Prolifera-se então toda uma clínica do consumo. São os AA, os NA, os TCC, os MADA os DASA e por aí vai. A lista é interminável, porque é correlata dos produtos que se fazem de semblantes do objeto que falta ao sujeito e que são, ao mesmo tempo produtores do mais de gozar.

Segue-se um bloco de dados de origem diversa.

Lemma to_numeric_length parse col qs :
  to_numeric parse col = inr qs -> length qs = length col.
Proof.
  revert qs. induction col as [| c col IH]; intros qs H; simpl in H.
  - injection H as <-. reflexivity.
  - destruct (match c with ANum q => Some q | AStr s => parse s end);
      [| discriminate].
    destruct (to_numeric parse col) as [e | qs']; [discriminate |].
    injection H as <-. simpl. f_equal. apply IH. reflexivity.
Qed.

Lemma to_datetime_length parse col ts :
  to_datetime parse col = inr ts -> length ts = length col.
Proof.
  revert ts. induction col as [| c col IH]; intros ts H; simpl in H.
  - injection H as <-. reflexivity.
  - destruct (match c with DStamp t => Some t | DStr s => parse s end);
      [| discriminate].
    destruct (to_datetime parse col) as [e | ts']; [discriminate |].
    injection H as <-. simpl. f_equal. apply IH. reflexivity.
Qed.

(** Once the numeric column is assigned, the frame holds exactly those
    numbers. *)
Lemma float_values_with_amount (df : DataFrame) (qs : list Q) :
  length qs = length df ->
  float_values (map tx_amount (with_amount df qs)) = inr qs.
Proof.
  revert qs. induction df as [| r df IH]; intros [| q qs] H;
    simpl in *; try discriminate; [reflexivity |].
  unfold with_amount in IH. rewrite IH by lia. reflexivity.
Qed.

Lemma summary_parts_with_amount (df : DataFrame) (qs : list Q) :
  length qs = length df ->
  summary_parts (with_amount df qs) = inr (zip_with fragment df qs).
Proof.
  revert qs. induction df as [| r df IH]; intros [| q qs] H;
    simpl in *; try discriminate; [reflexivity |].
  unfold with_amount in IH. rewrite IH by lia. reflexivity.
Qed.

(** Selecting with the mask of a day keeps that day's transactions. *)
Lemma getitem_mask_day (frame : DataFrame) dates day :
  dt_date (map tx_date frame) = inr dates ->
  getitem_mask frame (map (fun d => Calendar.date_eqb d day) dates)
  = transactions_on frame day.
Proof.
  revert dates. induction frame as [| r frame IH]; intros dates H.
  - simpl in H. injection H as <-. reflexivity.
  - simpl in H. unfold transactions_on, on_day. simpl.
    destruct (tx_date r) as [s | t]; [discriminate |].
    destruct (dt_date (map tx_date frame)) as [e | ds]; [discriminate |].
    injection H as <-. simpl.
    rewrite (IH ds eq_refl). reflexivity.
Qed.

(** The [.dt] accessor works exactly on the columns of timestamps. *)
Lemma dt_date_ok col :
  is_datetime64_any_dtype col = true -> exists dates, dt_date col = inr dates.
Proof.
  induction col as [| c col IH]; simpl; intros H.
  - eexists; reflexivity.
  - apply andb_true_iff in H as [Hc H]. destruct c; [discriminate |].
    destruct (IH H) as [ds ->]. eexists; reflexivity.
Qed.

Lemma dt_date_error col e : dt_date col = inl e -> e = AttributeError.
Proof.
  induction col as [| c col IH]; simpl; [discriminate |].
  destruct c; [intros [= <-]; reflexivity |].
  destruct (dt_date col); [| discriminate].
  intros [= <-]. apply IH. reflexivity.
Qed.

(** A column that converts as a whole converts on any selection of its
    rows. *)
Lemma to_numeric_filter parse (f : Row -> bool) (frame : DataFrame) qs :
  to_numeric parse (map tx_amount frame) = inr qs ->
  exists qs', to_numeric parse (map tx_amount (List.filter f frame)) = inr qs'.
Proof.
  revert qs. induction frame as [| r frame IH]; intros qs H; simpl in *.
  - eexists; reflexivity.
  - destruct (match tx_amount r with ANum q => Some q | AStr s => parse s end)
      as [q |] eqn:Hq; [| discriminate].
    destruct (to_numeric parse (map tx_amount frame)) as [e | qs0];
      [discriminate |].
    destruct (IH qs0 eq_refl) as [qs' Hqs'].
    destruct (f r); simpl; [rewrite Hq, Hqs' |]; eexists; eauto.
Qed.
(** * RmfLoader: the decoding engine of rmf-glib

    A shallow embedding of [src/rmf/rmf-loader.c]: the bounds-checked cursor
    ([rmf_loader_read]), the header check of [rmf_loader_load_from_file] and
    the structural trace ([rmf_loader_log_begin], [rmf_loader_log_oneline],
    [rmf_loader_log_end]).

    The loader is a C object mutated in place; here every operation is a
    function from the loader to an [outcome]: either the call returns, with
    the loader as it left it and the messages it handed to GLib's logging
    functions, or the call has no defined continuation (a null pointer given
    to [memcpy], [g_error]). *)

From Stdlib Require Import ZArith List Bool Lia.
From Stdlib Require Import Strings.String Strings.Ascii Strings.Byte.
From Stdlib Require Import DecimalString HexadecimalString.
From Stdlib Require Import Floats.SpecFloat.
Import ListNotations.

Local Open Scope string_scope.
Local Open Scope Z_scope.

(** ** Machine integers *)

Definition G_MAXUINT : Z := 2 ^ 32 - 1.
Definition G_MAXSIZE : Z := 2 ^ 64 - 1.
Definition G_MAXOFFSET : Z := 2 ^ 63 - 1.
Definition G_MINOFFSET : Z := - 2 ^ 63.

(** Conversion to [guint] (32 bits, unsigned). *)
Definition to_guint (z : Z) : Z := z mod 2 ^ 32.

(** Conversion to [gsize] / [size_t] (64 bits, unsigned). *)
Definition to_gsize (z : Z) : Z := z mod 2 ^ 64.

(** Conversion to [goffset] ([gint64]: 64 bits, two's complement). *)
Definition to_goffset (z : Z) : Z := (z + 2 ^ 63) mod 2 ^ 64 - 2 ^ 63.

(** ** Text *)

(** The double-quote character (code 34), which the loader puts around
    attribute values and around the magic number it reports. *)
Definition dquote : string := String (ascii_of_nat 34) EmptyString.

(** [n] spaces. *)
Fixpoint spaces (n : nat) : string :=
  match n with
  | O => EmptyString
  | S k => String " "%char (spaces k)
  end.

(** [n] zeros. *)
Fixpoint zeros (n : nat) : string :=
  match n with
  | O => EmptyString
  | S k => String "0"%char (zeros k)
  end.

(** printf's [%s]: glibc prints a null pointer as [(null)]. *)
Definition fmt_s (s : option string) : string :=
  match s with
  | Some str => str
  | None => "(null)"
  end.

(** The decimal digits of a natural number, no sign, no padding. *)
Definition dec_digits (n : N) : string :=
  DecimalString.NilZero.string_of_uint (N.to_uint n).

(** printf's [%0<width>li]: signed decimal, padded with zeros on the left up
    to [width] characters, the sign counted in the width; never truncated. *)
Definition fmt_0li (width : nat) (v : Z) : string :=
  let digits := dec_digits (Z.abs_N v) in
  if v <? 0
  then "-" ++ zeros (width - 1 - String.length digits)%nat ++ digits
  else zeros (width - String.length digits)%nat ++ digits.

(** printf's [%.<prec>s] on a [char] array that need not be terminated: the
    characters up to the first NUL, [prec] at most. *)
Fixpoint fmt_prec_s (prec : nat) (chars : list byte) : string :=
  match prec, chars with
  | S p, c :: rest =>
      if Byte.eqb c x00 then EmptyString
      else String (ascii_of_byte c) (fmt_prec_s p rest)
  | _, _ => EmptyString
  end.
(** * File parsing and field-mapping pipeline (file-parsing-api-node)

    A shallow embedding of [server.js], [db.js] and [config.js] of the
    Node variant of the file parsing API, and the properties of its
    detect / parse / map / validate / store pipeline.

    Conventions of the embedding:
    - JavaScript strings are [string]s; [toLowerCase] and [trim] act on
      the ASCII range.
    - A JavaScript object that is only iterated ([Object.entries]) is the
      list of its entries in enumeration order; an object that is written
      and read by key is a [gmap string _] of its own properties,
      together with its prototype where the code can reach it: a write
      to the key [__proto__] runs the accessor of [Object.prototype], a
      read finds what [Object.prototype] or a replaced prototype provide.
      Objects that the code builds key by key and later enumerates keep
      the enumeration order of JavaScript (array indices first).
    - Promises that reject and statements that throw are [Throw e];
      everything the code obtains from a library or from the outside
      (file system, [JSON.parse], the CSV and spreadsheet readers, the
      PostgreSQL client) is a field of an explicit world record. *)

From Stdlib Require Import ZArith Ascii String List Bool Lia.
From stdpp Require Import base option list gmap strings pretty.

Local Open Scope string_scope.
Set Warnings "-register-all,-clear-no-such-hyp".

(** ** Results of computations that may throw *)

Inductive Exn : Type :=
  | Error (message : string)   (* [new Error(message)] raised by the code itself *)
  | TypeError                  (* raised by the runtime, e.g. [Object.keys(undefined)] *)
  | SyntaxError                (* raised by [JSON.parse] *)
  | IOError                    (* file system or stream failure *)
  | DbError.                   (* raised by the PostgreSQL client *)

Inductive Result (A : Type) : Type :=
  | Ok (a : A)
  | Throw (e : Exn).
Arguments Ok {A} a.
Arguments Throw {A} e.

Definition bindR {A B} (r : Result A) (k : A -> Result B) : Result B :=
  match r with
  | Ok a => k a
  | Throw e => Throw e
  end.

Notation "x <-! r ;; k" := (bindR r (fun x => k))
  (at level 100, r at next level, right associativity).

Fixpoint mapR {A B} (f : A -> Result B) (l : list A) : Result (list B) :=
  match l with
  | [] => Ok []
  | a :: l' => b <-! f a ;; bs <-! mapR f l' ;; Ok (b :: bs)
  end.

Definition isOk {A} (r : Result A) : bool :=
  match r with Ok _ => true | Throw _ => false end.

(** ** JavaScript values and strings *)

Inductive JSValue : Type :=
  | JNull
  | JBool (b : bool)
  | JNum (n : Z)      (* a number, by its integer value; every other number is non-zero *)
  | JStr (s : string)
  | JArr (items : list JSValue)
  | JObj (props : list (string * JSValue)).   (* entries in enumeration order *)

(** [ToBoolean]: what [if (v)], [!v] and [every(field => record[field])] test. *)
Definition truthy (v : JSValue) : bool :=
  match v with
  | JNull => false
  | JBool b => b
  | JNum n => negb (n =? 0)%Z
  | JStr s => negb (String.eqb s "")
  | JArr _ => true
  | JObj _ => true
  end.

(** [obj[key]] is [undefined] when the key is absent; [undefined] is falsy. *)
Definition truthy_prop (o : option JSValue) : bool :=
  match o with
  | Some v => truthy v
  | None => false
  end.

Definition lower_ascii (c : ascii) : ascii :=
  let n := N_of_ascii c in
  if ((65 <=? n) && (n <=? 90))%N then ascii_of_N (n + 32) else c.

Fixpoint toLowerCase (s : string) : string :=
  match s with
  | EmptyString => EmptyString
  | String c s' => String (lower_ascii c) (toLowerCase s')
  end.

Definition is_space (c : ascii) : bool :=
  let n := N_of_ascii c in
  ((n =? 32) || ((9 <=? n) && (n <=? 13)))%N.

Fixpoint trimStart (s : string) : string :=
  match s with
  | EmptyString => EmptyString
  | String c s' => if is_space c then trimStart s' else s
  end.

Fixpoint rev_string (acc s : string) : string :=
  match s with
  | EmptyString => acc
  | String c s' => rev_string (String c acc) s'
  end.

Definition trimEnd (s : string) : string :=
  rev_string "" (trimStart (rev_string "" s)).

Definition trim (s : string) : string := trimEnd (trimStart s).

(** [s.includes(sub)] *)
Fixpoint includes (s sub : string) : bool :=
  String.prefix sub s ||
  match s with
  | EmptyString => false
  | String _ s' => includes s' sub
  end.

Definition includes_char (s : string) (c : ascii) : bool :=
  includes s (String c "").

(** [s.split(sep)] for a one-character separator. *)
Fixpoint split_on (sep : ascii) (s : string) : list string :=
  match s with
  | EmptyString => [""]
  | String c s' =>
      if Ascii.eqb c sep then "" :: split_on sep s'
      else match split_on sep s' with
           | [] => [String c ""]
           | w :: ws => String c w :: ws
           end
  end.

Definition tab : ascii := ascii_of_N 9.
Definition newline : ascii := ascii_of_N 10.
Definition comma : ascii := ascii_of_N 44.

(** [Object.entries(v)]: throws on [null], is empty on numbers and booleans,
    indexes the characters of a string and the items of an array. *)
Definition indexed {A} (f : A -> JSValue) (l : list A) : list (string * JSValue) :=
  imap (fun i a => (pretty i, f a)) l.

Definition Object_entries (v : JSValue) : Result (list (string * JSValue)) :=
  match v with
  | JNull => Throw TypeError
  | JBool _ => Ok []
  | JNum _ => Ok []
  | JStr s => Ok (indexed (fun c => JStr (String c "")) (list_ascii_of_string s))
  | JArr items => Ok (indexed (fun x => x) items)
  | JObj props => Ok props
  end.

(** ** Own properties and prototypes *)

(** The prototype of an object the code builds: [Object.prototype] at
    first, [null] or an object value once [__proto__] has been assigned. *)
Inductive Proto : Type :=
  | ObjectPrototype
  | NullPrototype
  | ValuePrototype (v : JSValue).

Definition has_key {A} (key : string) (props : list (string * A)) : bool :=
  existsb (fun e => String.eqb (fst e) key) props.

(** Does a write to [__proto__] that finds no own property reach the
    accessor of [Object.prototype]?  Not when the chain has ended, nor
    when a parsed object on the chain has a data property of that name. *)
Definition accessor_reachable (p : Proto) : bool :=
  match p with
  | ObjectPrototype => true
  | NullPrototype => false
  | ValuePrototype (JObj props) => negb (has_key "__proto__" props)
  | ValuePrototype _ => true
  end.

(** The setter of [__proto__]: an object or [null] becomes the prototype,
    any other value is ignored. *)
Definition setter_result (p : Proto) (v : JSValue) : Proto :=
  match v with
  | JNull => NullPrototype
  | JObj _ => ValuePrototype v
  | JArr _ => ValuePrototype v
  | _ => p
  end.

(** [obj[key] = v]: [Some p'] when the write is taken by the accessor and
    leaves the prototype [p'] and no own property; [None] when it creates
    or updates an own property. *)
Definition proto_setter (hasOwn : bool) (p : Proto) (key : string) (v : JSValue)
    : option Proto :=
  if String.eqb key "__proto__" && negb hasOwn && accessor_reachable p
  then Some (setter_result p v)
  else None.

(** An object read and written by key. *)
Record RecObj : Type := {
  rec_own : gmap string JSValue;
  rec_proto : Proto
}.

Definition rec_set (o : RecObj) (key : string) (v : JSValue) : RecObj :=
  match proto_setter (bool_decide (is_Some (rec_own o !! key))) (rec_proto o) key v with
  | Some p' => {| rec_own := rec_own o; rec_proto := p' |}
  | None => {| rec_own := <[key := v]> (rec_own o); rec_proto := rec_proto o |}
  end.

Definition digit_value (c : ascii) : option N :=
  let n := N_of_ascii c in
  if ((48 <=? n) && (n <=? 57))%N then Some (n - 48)%N else None.

Fixpoint parse_digits (acc : N) (s : string) : option N :=
  match s with
  | EmptyString => Some acc
  | String c s' =>
      match digit_value c with
      | Some d => parse_digits (10 * acc + d)%N s'
      | None => None
      end
  end.

(** An array index: a canonical decimal numeral below 2^32 - 1.  Own
    properties with such keys are enumerated first, in ascending order. *)
Definition array_index (s : string) : option N :=
  match s with
  | EmptyString => None
  | String c rest =>
      if Ascii.eqb c "0" && negb (String.eqb rest "") then None
      else match parse_digits 0 s with
           | Some n => if (n <? 4294967295)%N then Some n else None
           | None => None
           end
  end.

(** An object built key by key and enumerated later: its own properties
    in enumeration order, and its prototype. *)
Record ListObj : Type := {
  props : list (string * JSValue);
  obj_proto : Proto
}.

Fixpoint replace_value (props : list (string * JSValue)) (key : string) (v : JSValue)
    : list (string * JSValue) :=
  match props with
  | [] => []
  | (k, x) :: rest =>
      if String.eqb k key then (k, v) :: rest else (k, x) :: replace_value rest key v
  end.

Fixpoint insert_index (i : N) (key : string) (v : JSValue)
    (props : list (string * JSValue)) : list (string * JSValue) :=
  match props with
  | [] => [(key, v)]
  | (k, x) :: rest =>
      match array_index k with
      | Some j => if (j <? i)%N then (k, x) :: insert_index i key v rest
                  else (key, v) :: props
      | None => (key, v) :: props
      end
  end.

(** Creation or update of an own property: an existing key keeps its
    place; a new array index goes to its place among the indices, any
    other new key is enumerated last. *)
Definition obj_set (props : list (string * JSValue)) (key : string) (v : JSValue)
    : list (string * JSValue) :=
  if has_key key props then replace_value props key v
  else match array_index key with
       | Some i => insert_index i key v props
       | None => props ++ [(key, v)]
       end.

Definition obj_assign (o : ListObj) (key : string) (v : JSValue) : ListObj :=
  match proto_setter (has_key key (props o)) (obj_proto o) key v with
  | Some p' => {| props := props o; obj_proto := p' |}
  | None => {| props := obj_set (props o) key v; obj_proto := obj_proto o |}
  end.

(** ** config.js *)

(** A mapping configuration: target field -> accepted source names,
    as [Object.entries] enumerates it. *)
Abbreviation Mapping := (list (string * list string)).

(** The table [fieldMappings]: its own entries, and the mapping object
    that a write to [__proto__] has made its prototype, if any ([None] is
    [Object.prototype]). *)
Record Table : Type := {
  table_own : gmap string Mapping;
  table_proto : option Mapping
}.

Module config.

Como afirma Tarrab (1), a orientação lacaniana sustenta que a relação com o consumo não tem sua causa no próprio consumo. Trata-se então de verificar se é possível, a partir da experiência da adicção, chegar à questão do sujeito, que é anterior ao objeto da adicção e para o qual este é uma resposta.

Trata-se de verificar em que medida é possível, a partir disso que rechaça o inconsciente, produzir o sujeito como resposta do real.

Referências Bibliográficas

(1) Tarrab, M. Mais-além do consumo. In: Revista Curinga, 20, nov 2004.

(2) Sinatra, E. La toxicomania generalizada y el empuxe al olvido. In: Mas allá de las drogas. La paz: Ed. Plural, 1999.

(3) Miller, J-A. Entrevista sobre o filme Avatar, publicada em 25/02/2010 N°1953 Le Point.

(4) Rosen, L. iDisorder: Understanding Our Obsession With Technology and Overcoming Its Hold on Us. New York: St. Martin’s Press, 2012.